He was on a liberation kick and he was sincere about it and therefore dangerous: the political terrorist is the man who could create new and better worlds if he could express his dreams with intelligence; having none, he can only express his frustration.

I leaned forward again, wanting to know things.

'But you said that the bomb is the key factor. Do you mean — '

'The bomb is always the key factor. In the ultimate show of strength, that is the form of strength that is shown. Surely you know that.'

He looked up as someone came off the flight deck: I heard the sliding door hitting the stops. I turned my head and saw Ventura. They'd been taking it in shifts to mount guard on the flight deck and Ventura had been there for the last twenty minutes. He was a narrow-chested man with a bald head and slow wet eyes: he looked like a disinterested assistant in men's haberdashery but he had killed Hunter in Geneva and he would kill me when the showdown came unless I could preempt him.
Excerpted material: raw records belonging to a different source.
(** Ports below 1024 are mapped to ports below 1024, the others to others. *)
Lemma allotted_class internal external :
  config_ok -> allotted internal external -> e_proto internal <> kIcmp -> e_port internal < 65536 ->
  (1024 <= bswap16 (e_port internal) <-> 1024 <= bswap16 (e_port external)).
Proof.
  intros (_ & _ & _ & Hall) (_ & _ & ranges & r & min & range & _ & Hrs & Hr & Hc & Hp) Hi Hw.
  assert (Hok : range_ok r) by (rewrite Forall_lookup in Hall; apply Hall in Hrs; rewrite Forall_forall in Hrs; auto). unfold range_ok in Hok.
  apply N.eqb_neq in Hi.
  pose proof (land_high _ (bswap16_lt _ Hw)) as Hl. unfold choose_range in Hc. rewrite Hi in Hc.
  case_match; [done|]. case_match; [done|]. case_match eqn:Eh.
  - case_match; [done|]. injection Hc as <- _. apply negb_true_iff, N.eqb_neq in Eh. lia.
  - case_match eqn:Eb; [done|]. injection Hc as <- <-. apply negb_false_iff, N.eqb_eq in Eh. apply N.leb_gt in Eb.
    set (m := N.min 1023 (p_end r)) in *. assert (Hm : p_begin r < m <= 1023) by (unfold m; lia).
    rewrite wrap_sub in Hp by lia. lia.
Qed.

Lemma choose_ignore internal r : choose_range internal r = Ignore -> e_proto internal <> kIcmp /\ e_port internal = 0.
Proof.
  unfold choose_range. case_match; [done|]. case_match eqn:Ep; [done|]. apply N.eqb_neq in Ep. case_match eqn:Eq.
  { apply N.eqb_eq in Eq. done. }
  case_match; by case_match.
Qed.

(** The ports of [r] that are tried are taken. *)
Definition range_taken now M internal (addr : N) (r : PortRange) : Prop :=
  forall min range, choose_range internal r = Use min range ->
    exists start, min <= start < min + range /\ forall j, j < N.min 128 range -> taken now M (candidate internal addr min range start j).

Definition no_port now M internal (addr : N) (all : list PortRange) : Prop :=
  (e_proto internal <> kIcmp /\ e_port internal = 0) \/ Forall (range_taken now M internal addr) all.

Lemma try_ranges_ok now internal M addr all :
  now < 2 ^ 64 -> nat_ok M -> M !! internal = None -> e_addr internal ∉ ext_addrs_ -> ep_ok internal -> addr < 2 ^ 32 ->
  ext_addrs_ !! pool internal = Some addr -> port_ranges_ !! pool internal = Some all -> Forall range_ok all ->
  forall ranges tried s, all = tried ++ ranges -> Forall (range_taken now M internal addr) tried -> n_rep (map_ s) M ->
  post (try_ranges garbage ranges internal addr now s) (fun '(o, s') => exists M', n_rep (map_ s') M' /\
    match o with None => M' = M /\ no_port now M internal addr all | Some e => created now internal M M' e end).
Proof.
  intros Hnow Ok Hi Hint Wi Wa Ea Eall Hall. induction ranges as [|r ranges IH]; intros tried s Etried Htried Hr; cbn [try_ranges].
  { apply post_ret. exists M. rewrite app_nil_r in Etried. subst. split; [done|]. split; [done|]. by right. }
  destruct (choose_range internal r) as [| |min range] eqn:Ec.
  - apply post_ret. exists M. split; [done|]. split; [done|]. left. by eapply choose_ignore.
  - apply (IH (tried ++ [r])); [by rewrite <- app_assoc| |done]. apply Forall_app. split; [done|]. apply Forall_singleton. intros ? ?. congruence.
  - assert (Hrin : r ∈ all) by (rewrite Etried; set_solver).
    destruct (choose_range_ok internal r min range) as [H0' Hmax]; [by rewrite Forall_forall in Hall; apply Hall|done|].
    pose proof (GetRange_lt range (rng_ s) ltac:(change (2 ^ 52) with 4503599627370496; lia)) as Hk.
    destruct (GetRange range (rng_ s)) as [d seed]. simpl in Hk. set (start := (min + d) mod 2 ^ 16).
    assert (Hs : start = min + d) by (unfold start; apply N.mod_small; change (2 ^ 16) with 65536; lia).
    assert (Hstart : min <= start < min + range) by lia.
    assert (Ha : forall j, allotted internal (candidate internal addr min range start j)).
    { intros j. pose proof (nth_port_range min range start j H0'). split; [done|]. split; [apply bswap16_lt; simpl; lia|].
      exists all, r, min, range. simpl. rewrite bswap16_involutive by lia. done. }
    assert (We : forall j, ep_ok (candidate internal addr min range start j)) by (intros j; split; [done|apply Ha]).
    apply post_bind. eapply post_mono.
    { pose proof (probe_ok now internal addr min range start Hnow Hint H0' Hmax Hstart Ha Wi We _ M Hr Ok Hi kMaxTrials 0) as Hp.
      replace (nth_port min range start 0) with start in Hp; [apply Hp; lia|].
      unfold nth_port. rewrite N.add_0_r, N.mod_small by lia. lia. }
    intros [[o|] t'].
    + intros (M' & e & -> & Hr' & Hc). apply post_ret. by exists M'.
    + intros [Hr' Ht]. apply (IH (tried ++ [r])); [by rewrite <- app_assoc| |done]. apply Forall_app. split; [done|].
      apply Forall_singleton. intros min' range' Hc. rewrite Ec in Hc. injection Hc as <- <-. by exists start.
Qed.

(** A mapping is made, or there is no port. *)
Lemma nat_create_ok now internal s M :
  now < 2 ^ 64 -> config_ok -> n_rep (map_ s) M -> nat_ok M -> M !! internal = None -> e_addr internal ∉ ext_addrs_ -> ep_ok internal ->
  post (CreateNewEntry crc garbage ext_addrs_ port_ranges_ internal now s) (fun '(o, s') => exists M', n_rep (map_ s') M' /\
    match o with
    | None => M' = M /\ exists addr all, ext_addrs_ !! pool internal = Some addr /\ port_ranges_ !! pool internal = Some all /\
        no_port now M internal addr all
    | Some e => created now internal M M' e
    end).
Proof.
  intros Hnow (Hne & Haddrs & Hlen & Hranges) Hr Ok Hi Hint Wi. unfold CreateNewEntry. cbn zeta. fold (pool internal).
  assert (Hil : (pool internal < length ext_addrs_)%nat).
  { unfold pool. assert (length ext_addrs_ <> 0%nat) by (by destruct ext_addrs_).
    pose proof (N.mod_lt (crc (e_addr internal)) (N.of_nat (length ext_addrs_)) ltac:(lia)). lia. }
  destruct (lookup_lt_is_Some_2 _ _ Hil) as [addr Ea]. destruct (lookup_lt_is_Some_2 port_ranges_ (pool internal)) as [all Eall]; [lia|].
  apply post_bind, (post_deref _ addr); [done|]. apply post_bind, (post_deref _ all); [done|]. rewrite Forall_lookup in Hranges. rewrite Forall_lookup in Haddrs.
  eapply post_mono; [apply (try_ranges_ok now internal M addr all Hnow Ok Hi Hint Wi ltac:(eauto) Ea Eall ltac:(eauto) _ []); done|]. intros [[e|] s'] (M' & Hr' & HM); exists M'; (split; [done|]); [done|].
  destruct HM as [-> Hno]. eauto 6.
Qed.

(** ** Packets *)

(** A packet with room for its headers. *)
Definition packet_ok (ip : list byte) : Prop := exists h g proto, ip = h ++ g /\ parted h g proto.

(** The endpoint that is translated; [None] is a fault, [Some None] another protocol. *)
Definition shown (dir : Direction) (ip : list byte) : option (option Endpoint) := l4 ← ip_header_len ip; ExtractEndpoint ip l4 dir.

(** Packets to gate 0 come from internal addresses. *)
Definition inside (dir : Direction) (ip : list byte) : Prop :=
  dir = kForward -> forall e, shown dir ip = Some (Some e) -> e_addr e ∉ ext_addrs_.

(** What becomes of a packet, with the map after it.  One that is emitted has the
    endpoint of the map, which is as fresh as the packet; one that is dropped is of
    another protocol or had no mapping, and there was no port for one. *)
Definition served (dir : Direction) (now : N) M' (ip : list byte) (out : list byte * bool) : Prop :=
  if out.2 then
    exists l4 before e, ip_header_len ip = Some l4 /\ ExtractEndpoint ip l4 dir = Some (Some before) /\ M' !! before = Some e /\
      (dir = kForward -> last_refresh e = now) /\ Stamp dir ip l4 before (endpoint e) = Some out.1 /\
      shown dir out.1 = Some (Some (endpoint e))
  else
    out.1 = ip /\ (shown dir ip = Some None \/ exists before M1, shown dir ip = Some (Some before) /\ M1 !! before = None /\ kept now M1 M' /\
      (dir = kReverse -> M1 = M') /\
      (dir = kForward -> exists addr all, ext_addrs_ !! pool before = Some addr /\ port_ranges_ !! pool before = Some all /\
        no_port now M1 before addr all)).

Lemma served_later dir now M1 M2 ip out :
  now < 2 ^ 64 -> inside dir ip -> kept now M1 M2 -> (dir = kReverse -> M2 = M1) -> served dir now M1 ip out -> served dir now M2 ip out.
Proof.
  intros Hnow Hin Hk Hr. unfold served. destruct dir; [|by rewrite (Hr eq_refl)]. destruct out.2.
  - intros (l4 & before & e & El & Eb & He & Hl & Es & Ho). exists l4, before.
    assert (Hb : e_addr before ∉ ext_addrs_) by (apply Hin; [done|]; unfold shown; by rewrite El).
    destruct (Hk before e He Hb (expired_now now e Hnow (Hl eq_refl))) as [(e' & He' & Ee & L) _]. exists e'. rewrite Ee.
    split; [done|]. split; [done|]. split; [done|]. split; [|done]. intros _. destruct L as [->|]; auto.
  - intros (-> & [Ho|(before & M0 & Eb & Hn & Hk0 & _ & Hp)]); split; auto. right. exists before, M0.
    split; [done|]. split; [done|]. split; [by eapply kept_trans|]. by split.
Qed.

(** The time of a mapping is renewed. *)
Lemma nat_ok_refresh M k v now : nat_ok M -> M !! k = Some v -> nat_ok (<[k := NE (endpoint v) now]> M).
Proof.
  intros [P S A W] Hv. split; intros k' u; rewrite lookup_insert_Some; intros [[<- <-]|[Hne Hu]]; eauto; cbn [endpoint].
  - destruct (P _ _ Hv) as (E & w & Hw & Ew). split; [done|]. destruct (decide (k = endpoint v)) as [E'|E'].
    + rewrite <- E', lookup_insert_eq. eexists. split; [done|]. simpl. rewrite <- E' in Hw. congruence.
    + rewrite lookup_insert_ne by done. eauto.
  - destruct (P _ _ Hu) as (E & w & Hw & Ew). split; [done|]. destruct (decide (k = endpoint u)) as [E'|E'].
    + rewrite <- E', lookup_insert_eq. eexists. split; [done|]. simpl. rewrite <- E' in Hw. congruence.
    + rewrite lookup_insert_ne by done. eauto.
  - by apply S.
  - by apply A.
Qed.

Lemma kept_refresh M k v now : nat_ok M -> M !! k = Some v -> e_addr k ∉ ext_addrs_ -> kept now M (<[k := NE (endpoint v) now]> M).
Proof.
  intros Ok Hv Hk k' u Hu Hk' Hx. split.
  - destruct (decide (k = k')) as [<-|Hne].
    + assert (u = v) as -> by congruence. rewrite lookup_insert_eq. eexists. split; [done|]. auto.
    + rewrite lookup_insert_ne by done. eauto.
  - apply lookup_insert_ne. intros ->. destruct (m_side M Ok _ _ Hu) as [_ Hs]. tauto.
Qed.

(** ** The module *)

(** What the translation of a packet needs of its parts. *)
Lemma packet_parts dir ip before :
  packet_ok ip -> shown dir ip = Some (Some before) ->
  exists l4, ip_header_len ip = Some l4 /\ ExtractEndpoint ip l4 dir = Some (Some before) /\ ep_ok before /\
    forall after, ep_ok after -> e_proto after = e_proto before -> exists ip', Stamp dir ip l4 before after = Some ip' /\
      packet_ok ip' /\ shown dir ip' = Some (Some after).
Proof.
  intros (h & g & proto & -> & Hp) Hs. assert (Hne : forall l : list byte, (20 <= length l)%nat -> l <> []) by (intros [|] Hn; simpl in Hn; [lia|done]).
  assert (El : forall h g proto, parted h g proto -> ip_header_len (h ++ g) = Some (length h)).
  { intros h1 g1 p1 [Hl Hmin _ _]. by rewrite header_len_left by auto. }
  unfold shown in *. rewrite (El _ _ _ Hp) in *. cbn [mbind option_bind] in Hs. exists (length h). split; [done|]. split; [done|].
  destruct (extract_ok _ _ _ _ _ Hp Hs) as (_ & Hb & _). split; [done|]. intros after Ha Eproto.
  destruct (stamp_ok dir h g proto before after Hp) as (c & c4 & _ & _ & _ & _ & E). eexists. split; [exact E|].
  pose proof (parted_stamped h g proto dir before after c c4 Hp (proj1 Ha)) as Hp'. split; [by eexists _, _, _|].
  rewrite (El _ _ _ Hp'). cbn [mbind option_bind]. rewrite new_header_length by apply Hp. by eapply stamped_endpoint.
Qed.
'I need you up front,' he said.

Zade moved quickly and I felt the power in him as he swung past me. The sliding door banged shut behind them and I changed my seat so as to face forward. Sassine went nervously for his gun but I didn't take any notice because he was as high as a kite and his reactions were notably slow: I could 'have got his gun and shot Zade or Ventura or possibly both as they came back from the flight deck but Kuznetski and Ramirez were behind me now and so was Shadia.
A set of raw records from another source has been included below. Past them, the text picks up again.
(** C10 on a layer change to layer 0 from an out-of-range selection. *)
Lemma handleLayerChange_resets_head_witness :
  exists m,
    AttentionViewerTsx.currentAttentionMatrix Samples.five_on_four
      (AttentionViewerTsx.handleLayerChange 0
         {| AttentionViewerTsx.selectedLayer := 1;
            AttentionViewerTsx.selectedHead := 3 |})
    = Some m.
Proof.
  destruct (handleLayerChange_resets_head Samples.five_on_four
              {| AttentionViewerTsx.selectedLayer := 1;
                 AttentionViewerTsx.selectedHead := 3 |} 0%Z)
    as (_ & _ & Hhead).
  destruct Hhead as (heads & m & _ & _ & Hm).
  - cbn. lia.
  - exists m. exact Hm.
Defined.

(** ** The hidden-state explorer *)

Section HiddenStateFacts.
Import Js HiddenStateExplorerTsx Notions.
Local Open Scope R_scope.

Lemma sum_of_squares_cons (x : R) (v : list R) :
  sum_of_squares (x :: v) = x * x + sum_of_squares v.
Proof. reflexivity. Qed.

Lemma sum_of_squares_nonneg (v : list R) : 0 <= sum_of_squares v.
Proof.
  induction v as [|x v IH]; [cbn; lra|].
  rewrite sum_of_squares_cons. nra.
Qed.

(** The [reduce] of [l2norm], from any finite accumulator. *)
Lemma reduce_squares (v : list R) :
  forall a : R,
    fold_left (fun sum val => add sum (mul (Num val) (Num val))) v (Num a)
    = Num (a + sum_of_squares v).
Proof.
  induction v as [|x v IH]; intros a.
  - cbn. f_equal. lra.
  - rewrite sum_of_squares_cons. cbn [fold_left mul add]. rewrite IH.
    f_equal. lra.
Qed.

Lemma l2normOf_sqrt (v : list R) :
  l2normOf v = Num (sqrt (sum_of_squares v)).
Proof.
  unfold l2normOf. rewrite reduce_squares. cbn [Math_sqrt].
  pose proof (sum_of_squares_nonneg v).
  destruct (Rlt_dec (0 + sum_of_squares v) 0); [lra|].
  do 2 f_equal. lra.
Qed.

End HiddenStateFacts.

Section TrajectoryFacts.
Import Js HiddenStateExplorerTsx Notions.

(** The [forEach] of lines 37-43 appends, layer after layer, the points
    of [trajectory_from]. *)
Lemma fold_pushLayer (t : Z) (data : list (list (list R))) :
  forall (s : nat) (acc : list LayerNormPoint),
    fold_left (pushLayer t) (combine (seq s (List.length data)) data) acc
    = acc ++ trajectory_from t s data.
Proof.
  induction data as [|layerData rest IH]; intros s acc.
  - cbn. now rewrite app_nil_r.
  - cbn [List.length seq combine fold_left trajectory_from pushLayer].
    rewrite IH. destruct (index layerData t) as [vector|].
    + now rewrite <- app_assoc.
    + reflexivity.
Qed.

Lemma chartData_trajectory (data : list (list (list R))) (t : Z) :
  chartData data (Some t) = trajectory_from t 0 data.
Proof.
  unfold chartData. destruct data as [|layerData rest]; [reflexivity|].
  cbn [List.length Nat.ltb Nat.leb]. apply (fold_pushLayer t (layerData :: rest) 0 []).
Qed.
Sassine seemed ashamed of his show of nerves and crossed his legs and pinched out his reefer and put it in a tin box marked «Aspirin» in Czechoslovakian and began talking rapidly about the paradoxes of political history and the undercurrents of popular thought and their influence on the world revolutionary scene in terms of pseudo-neo-Fascism and its abortive attempts to achieve liberation for the elite. One of the port engines cut out and came back on power while he was talking but he didn't notice it.

Behind him, farther along the aisle, Ramirez was watching me with one hand on a sub-machine-gun, and I saw him glance to the window. Sassine went on talking and I assessed his potential for creating difficulties: I thought Zade would probably have trouble controlling him when it came to the crunch. He was a thin, hollow-eyed man in his twenties, haunted by things he had done or perhaps by things that had been done to him, and I believed he would put a bullet into Pat Burdick's head and my own as well if he thought it would be politically correct.

The engine cut twice more, coming back each time, and five minutes later Zade and Ventura came back from the flight deck and stood talking in urgent whispers in the catering area forward of the passenger section. I couldn't hear anything they said. Sassine was recommending the advantages of what he called 'socialistically-oriented referenda' as a means of 'reaching the proletariat' without disturbing the 'mass-media syndrome' when the port engine cut out and stayed out. The background noise was diminished by one quarter and was noticeable even to Sassine.

Zade and Ventura had stopped talking and were moving forward again when the flight deck door banged back and the pilot stood there, a tall mahogany-faced type with four gold rings on his sleeve and his cap on the back of his head. He spoke directly to Zade.

'Okay, you better get this. I'm the captain of this ship as long as she's in the air and I want to tell you something in case you didn't happen to think of it for yourself. We have one engine out and it can happen again so I'm going to take her into the first place that can give me clearance, and if you don't like it you can shoot me right between the eyes and you've got a hundred and thirty thousand pounds of junk going through the air at thirty thousand feet and it's doing five hundred knots and she's all your baby, know what I mean? You think that guy in there can take her down? He's not a pilot, he's a navigator and he couldn't land a goddam bicycle. I realize you've got the biggest ass in the ball-park so I thought I better just tell you the score.'

He turned and went back to the flight deck and slid the door shut with a bang.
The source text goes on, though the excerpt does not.